According to the reference The Great Movie Serials: Their Sound and Fury (1973) by Jim Harmon and Donald Glut, Ming's makeup and costuming were designed to resemble Fu Manchu, a supervillain popularized in earlier Hollywood films, such as The Mysterious Dr. Fu Manchu, and in a series of novels, starting with The Mystery of Dr. Fu-Manchu, which was first published in England in 1913.
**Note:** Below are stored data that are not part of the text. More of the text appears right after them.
(** * agrinova-ver3-alm: the serverless handlers and the relational schema

    A shallow embedding of the parts of the repository that its specification
    talks about:

    - [JS]: the fragment of JavaScript the handlers rely on (binary64
      numbers, truthiness, property lookup through [Object.prototype],
      [Math.round], JSON values, thrown values), for a browser and for Deno;
    - [CarbonCreditService] and [CarbonCreditIntegration]: the credit
      calculator of [src/services/carbonCreditService.ts] and the edge
      function [carbon-credit-integration];
    - [SentinelHubClient] and [SentinelHubIntegration]: the mock-insight
      generator of [src/services/sentinelHub.ts] and the edge function
      [sentinel-hub-integration];
    - [Schema]: the tables of the migrations with their constraints;
    - [SaveApiCredentials] and [WhatsappWebhook]: the two handlers that
      write the credential row and the farmers / ivr_calls tables;
    - [GetApiCredentials], [EligiblePractices] and [SatelliteProxy]: the
      reader of the credential row, the practices the client offers, and the
      client's satellite request as the edge function receives it.

    JavaScript numbers are IEEE 754 binary64 values: they are modelled by
    Rocq's primitive floats, so that [0.1 + 0.2] is what it is in the
    program.  Strings are byte strings read as UTF-8; the functions that look
    at characters ([toLowerCase], [charCodeAt]) are written for ASCII text and
    leave other bytes alone. *)

From Stdlib Require Import ZArith String Ascii List Floats Uint63 Lia Bool.
From stdpp Require Import base option list strings pretty infinite.

Set Warnings "-inexact-float,-register-all".

Local Open Scope string_scope.
Local Open Scope list_scope.
Local Open Scope Z_scope.

(* ------------------------------------------------------------------------- *)
(** ** The JavaScript fragment *)

Module JS.

Definition number := float.

(** Exact conversion of an integer below 2^63 in magnitude. *)
Definition of_Z (z : Z) : number :=
  if z <? 0
  then PrimFloat.opp (PrimFloat.of_uint63 (Uint63.of_Z (Z.abs z)))
  else PrimFloat.of_uint63 (Uint63.of_Z z).

Definition signed_mantissa (s : bool) (m : positive) : Z :=
  if s then Z.neg m else Z.pos m.

Definition signed_zero (s : bool) : number :=
  if s then (-0)%float else 0%float.

(** [Math.floor]: the value of a finite float is [±m * 2^e]; with [e < 0]
    the floor is an exact integer division. *)
Definition Math_floor (x : number) : number :=
  match Prim2SF x with
  | S754_finite s m e =>
      if 0 <=? e then x
      else
        let n := signed_mantissa s m / 2 ^ (- e) in
        if n =? 0 then signed_zero s else of_Z n
  | _ => x
  end.

(** [Math.round]: the integer closest to [x], ties towards +infinity,
    computed exactly as [floor (x + 1/2)] over the integers. *)
Definition Math_round (x : number) : number :=
  match Prim2SF x with
  | S754_finite s m e =>
      if 0 <=? e then x
      else
        let d := 2 ^ (- e) in
        let n := (2 * signed_mantissa s m + d) / (2 * d) in
        if n =? 0 then signed_zero s else of_Z n
  | _ => x
  end.

Definition Math_abs (x : number) : number := PrimFloat.abs x.

Definition Math_max (a b : number) : number :=
  if PrimFloat.is_nan a || PrimFloat.is_nan b then nan
  else if PrimFloat.ltb a b then b
  else if PrimFloat.ltb b a then a
  else if PrimFloat.get_sign a then b else a.

Definition Math_min (a b : number) : number :=
  if PrimFloat.is_nan a || PrimFloat.is_nan b then nan
  else if PrimFloat.ltb a b then a
  else if PrimFloat.ltb b a then b
  else if PrimFloat.get_sign a then a else b.

(** [a >= b], [a > b], [a <= b], [a < b] on numbers (false on NaN). *)
Definition ge (a b : number) : bool := PrimFloat.leb b a.
Definition gt (a b : number) : bool := PrimFloat.ltb b a.
Definition le (a b : number) : bool := PrimFloat.leb a b.
Definition lt (a b : number) : bool := PrimFloat.ltb a b.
Exterior shots, such as the Earth crew's first steps on Mongo, were filmed at Bronson Canyon.

==Release and reception==
Universal hoped to regain an adult audience for serials with the release of Flash Gordon and by presenting it in many of the top or "A-level" theaters in large cities across the United States. Multiple newspapers in 1936, including some not even carrying the Flash Gordon comic strip, featured half- and three-quarter-page stories about the film as well as copies of Raymond's drawings and publicity stills that highlighted characters and chapter settings.

The film was the first outright science-fiction serial, although earlier serials had contained science-fiction elements such as gadgets. Six of the fourteen serials released within five years of Flash Gordon were science fiction.

For syndication to television in the 1950s, the serial was renamed Space Soldiers, so as not to be confused with the newly made, also syndicated television series, Flash Gordon.

The serial film was also edited into a 72-minute feature version in 1936, which was only exhibited abroad, until being released in the US in 1949 as Rocket Ship by Sherman S. Krellberg's Filmcraft Pictures.

A different feature version of the serial, at 90 minutes, was sold directly to television in 1966 under the title Spaceship to the Unknown.

Flash Gordon was Universal's second-highest-grossing film of 1936, after Three Smart Girls, a musical starring Deanna Durbin. The Hays Office, however, objected to the revealing costumes worn by Dale, Aura and the other female characters. In response to those objections, Universal designed more modest outfits for the female performers in the film's two sequels.

In his review of the film in the 2015 reference Radio Times Guide to Films, Alan Jones describes Flash Gordon as "non-stop thrill-a-minute stuff as Flash battles one adversary after another", and he states that it is "the best of the Crabbe trilogy of Flash Gordon films".

==Chapter list==
1. "The Planet of Peril"
2. "The Tunnel of Terror"
3. "Captured by Shark Men"
4. "Battling the Sea Beast"
5. "The Destroying Ray"
6. "Flaming Torture"
7. "Shattering Doom"
8. "Tournament of Death"
9. "Fighting the Fire Dragon"
10. "The Unseen Peril"
11. "In the Claws of the Tigron"
12. "Trapped in the Turret"
13. "Rocketing to Earth"

==Sequels==
Two sequels to Flash Gordon, also in serial form and starring Buster Crabbe, followed the popular 1936 production: Flash Gordon's Trip to Mars (15 chapters) in 1938 and Flash Gordon Conquers the Universe (12 chapters) in 1940. Between the releases of those two later productions, Crabbe starred in an entirely separate but similarly structured Universal science-fiction serial portraying Buck Rogers, another popular character also featured in magazines, comic strips, and on radio in the late 1920s and 1930s.